Bertelsen (1975) telah mempelajari mimpi dalam kaitannya dengan proses individuasi dan telah
menunjukkan proses sebagai serangkaian mimpi bergerak dari simbolisme koniunctio, ke kelahiran
kembali psikologis. Dia menggambarkan periode transformasi ini sebagai proses yang berlangsung
sembilan bulan, di mana bulan kelima dialami sebagai kondisi nigredo (kegelapan) dalam
kesadaran, yang dapat dirasakan sebagai depresi. menurut studi bertelsen tentang transformasi
batin, keadaan depresi menjadi kondisi pikiran yang penting jika kondisinya menjadi proses
transformatif, bukan gangguan mental. ini akan melibatkan sikap yang lebih mendengarkan-ke-
tidak sadar yang menunjukkan hubungan diri ego yang lebih kuat.

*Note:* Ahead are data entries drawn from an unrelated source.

Lemma refine_read g s cap :
  good g ->
  spec_exec (abs g) (Read s cap) =
  (abs g, let '(v, dst) := persistent_scripts_read g s cap in RBlob v dst).
Proof.
  intros Hg. unfold spec_exec, persistent_scripts_read. rewrite spec_live_abs, bit_get_zero.
  destruct (slot_in_range s) eqn:E; [|done]. apply slot_in_range_spec in E. cbn [negb andb].
  destruct (active g s) eqn:Ea; [|done]. cbn [negb]. rewrite zlen_entry by done.
  rewrite Z.leb_antisym. destruct (cap <? blob_len_at g s); [done|]. cbn [negb].
  destruct (good_slot g s Hg E) as (_ & _ & _ & ->). done.
Qed.

Lemma count_filter g l c :
  0 <= c -> c + zlen l < 2 ^ 32 ->
  fold_left (fun c s => u32 (c + bit_get g (Z.of_nat s))) l c =
  c + zlen (filter (fun e : slot_state => e.1 = true) (map (entry g) l)).
Proof.
  revert c; induction l as [|s l IH]; intros c Hc Hl; [symmetry; apply Z.add_0_r|].
  cbn [fold_left map]. unfold zlen in *. cbn [length] in Hl. rewrite bit_get_active.
  assert (0 <= Z.b2z (active g (Z.of_nat s)) <= 1) by (destruct (active g (Z.of_nat s)); simpl; lia).
  rewrite wrap_small by lia. rewrite IH by (unfold zlen; lia). rewrite filter_cons. cbn [entry fst].
  destruct (active g (Z.of_nat s)); [rewrite decide_True by done|rewrite decide_False by done];
    cbn [Z.b2z length]; unfold zlen; lia.
Qed.

Lemma active_unmark g s :
  good g -> 0 <= s < 64 -> active (persistent_scripts_unmark_all g) s = false.
Proof.
  intros Hg Hs. destruct (good_lengths g Hg) as (Hl & _ & _). unfold active.
  change (persistent_scripts_unmark_all g) with (set_bits_word (set_bits_word g 0 0) 32 0).
  rewrite !bits_word_set by (done || lia || by simpl; rewrite length_insert).
  change (32 / 32) with 1. change (0 / 32) with 0.
  destruct (Z.eqb_spec (s / 32) 1); [apply Z.bits_0|].
  destruct (Z.eqb_spec (s / 32) 0); [apply Z.bits_0|].
  pose proof (Z.div_pos s 32). pose proof (Z.div_lt_upper_bound s 32 2). lia.
Qed.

Saya pikir transformasi autentitas menuju ketidaksadaran mungkin merupakan hasil yang paling
penting dari proses seni terapeutik, karena itu juga mengubah gangguan mental potensial menjadi
keingintahuan seumur hidup yang berhubungan dengan arketipe diri.

Ringkasan.

Pendekatan Jung dapat menambahkan dimensi baru pada pemahaman dan penyembuhan depresi,
yang merupakan tanda akan sesuatu yang perlu diubah dalam kehidupan. Dari pemahaman spiritual
diri sebagai panduan ner menuju keutuhan, prosedur untuk memfasilitasi koneksi ke diri
digambarkan sebagai proses individuasi. Pada bagian pertama buku ini, pemahaman Jung tentang
depresi, sebagai hubungan ego-diri yang terluka, telah dijelaskan dalam kaitannya dengan
kreativitas dan perubahan terapeutik. Telah diperdebatkan bahwa kreativitas psikologis adalah
kebutuhan untuk perubahan terapeutik, dan bahwa penggunaan imajinasi adalah kualitas penting
dalam proses transformatif tersebut. Faktor-faktor yang sesuai antara Jung, depresi dan kreativitas
telah ditekankan melalui penyajian konsep-konsep inti berdasarkan pada pemahaman biopsikologis,
sosial dan spiritual tentang depresi. Pada bagian selanjutnya dari buku ini, saya akan membahas
pendekatan yang berbeda dalam terapi seni klinis yang berusaha untuk menguraikan secara lebih
rinci metodologi klinis yang mencakup potensi penuh terapi seni.